Une autre manière de cultiver le riz








Deux espèces de riz sont cultivées en Afrique depuis des millénaires, quatre millénaires exactement, en Afrique de l’Ouest.
Oryza glaberrima,  une espèce indigène, de couleur rouge poussait sauvagement au Mali, très certainement dans la région de Macina là où le Niger, le fleuve, forme une vaste zone très arrosée où les nombreux bras du fleuve se mêlent aux lacs. Il fut domestiqué par les populations locales tout le long du fleuve Niger, puis sa culture s’étendit du Sénégal au Nigeria, dans ce pays que les marins européens appelaient
la « Côte du Riz ».
Oryza breviligulata, poussant dans les marécages, est encore récolté au Mali, au Niger et au Tchad.

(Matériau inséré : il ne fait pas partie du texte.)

(* ===== verification/Strings.v ===== *)
(** * String and memory routines: src/datastruct/string.c, src/datastruct/module_string.c

    Memory is a finite map from addresses to bytes (0 to 255); a read or write
    outside of it faults.  [char] is signed: [s8] of the byte, [unsigned char] is
    the byte.  Pointers and sizes are unbounded, so [while (count--)] ends before
    the counter wraps.  The unbounded loops take fuel; the theorems ask for more
    than the length of the strings.  [tolower] of <linux/ctype.h> is a parameter,
    and [BUG_ON] an assertion. *)
From stdpp Require Import base tactics list numbers gmap fin_maps.
From S2P Require Import Prelude Lists.
Local Open Scope Z_scope.

Abbreviation mem := (gmap Z Z).
Definition rd (p : Z) : M mem Z := gets_opt (λ m, m !! p).
Definition wr (p v : Z) : M mem unit :=
  modify_opt (λ m : mem, (λ _, <[p := v]> m) <$> m !! p).
Definition BUG_ON (b : bool) : M mem unit := c_assert (negb b).

(** ** Lengths and copies *)

Definition strlen (fuel : nat) (s : Z) : M mem Z :=
  sc ← loop fuel (λ sc, c ← rd sc;
    if c =? 0 then mret (inr sc) else mret (inl (sc + 1))) s;
  mret (sc - s).

Definition strnlen (fuel : nat) (s count : Z) : M mem Z :=
  sc ← loop fuel (λ '(sc, count),
    if count =? 0 then mret (inr sc)
    else c ← rd sc; if c =? 0 then mret (inr sc) else mret (inl (sc + 1, count - 1))) (s, count);
  mret (sc - s).

Definition memset (fuel : nat) (s c count : Z) : M mem Z :=
  loop fuel (λ '(xs, count),
    if count =? 0 then mret (inr tt)
    else wr xs (u8 c);; mret (inl (xs + 1, count - 1))) (s, count);;
  mret s.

Cette culture, florissante, permettait d’assurer la subsistance des habitants de cette région et était l’objet de soins constants et d’une technologie complexe ; en effet, les africains cultivent souvent le riz sur des rizières flottantes, culture difficile et fatigantequi oblige à un travail supplémentaire, celui de nouer les panicules (grappes d’épillets) quand les grains arrivent à maturité, sinon la récolte tomberait à l’eau.

C’était aussi une source non négligeable de revenus car les caravelles, avant même que Vasco de Gama ne fasse le tour de l’Afrique, ramenaient à Lisbonne le riz, appelé malo, maro ou mano selon les contrées de la fameuse Côte du Riz.

Actuellement, le riz dans l’Afrique de l’Ouest, est toujours cultivé le long du fleuve Niger, un peu au Sénégal, dans des petites zones de cultures vivrières, au Mali où les récoltes dépendent des pluies (comme en Tanzanie à l’Est), au Niger, dans la région de Tilaberi, au nord de Niamey, au Nigeria dans la dépression de la vallée du Niger et dans son delta. Mais cette côte devint aussi, un peu plus tard, la Côte des Esclaves. Mais ceci est une autre histoire, ou plutôt un autre épisode de cette saga du riz.

Dans l’Est de l’Afrique, le riz est arrivé très tôt de l’Asie dans les ballots des marchands des caravanes de la Route de la Soie, en Egypte, et sur la côte Est par Zanzibar. La riziculture a connu un essor remarquable au 19ème siècle dans le delta du Nil, et surtout dans les années soixante, lors de la réforme agraire, dans le bassin du Fayoum. L’Egypte est un important producteur de riz et les habitudes culinaires des égyptiens ne sont pas sans rappeler les traditionnels plats de l’ancienne cuisine arabe. Avec, notamment, le fameux Koshari, plat roboratif qui mélange riz, pâtes et lentilles, le plat national égyptien. Les cultures de riz perdurent encore au Mozambique, dans les vallées du fleuve Limpopo et Zambèze.

 

Cependant, les productions de riz ne suffisent plus pour alimenter les marchés locaux et les importations sont nécessaires. Car la riziculture sèche dépend trop des pluies, aléatoires, pour les récoltes Le matériel agricole utilisé reste fruste et élémentaire : araire en bois, zébu et surtout la force de travail de chaque paysan. Les rendements sont, par conséquent, médiocres en comparaison d’une riziculture mécanisée des pays industrialisés qui importent leur surplus en Afrique.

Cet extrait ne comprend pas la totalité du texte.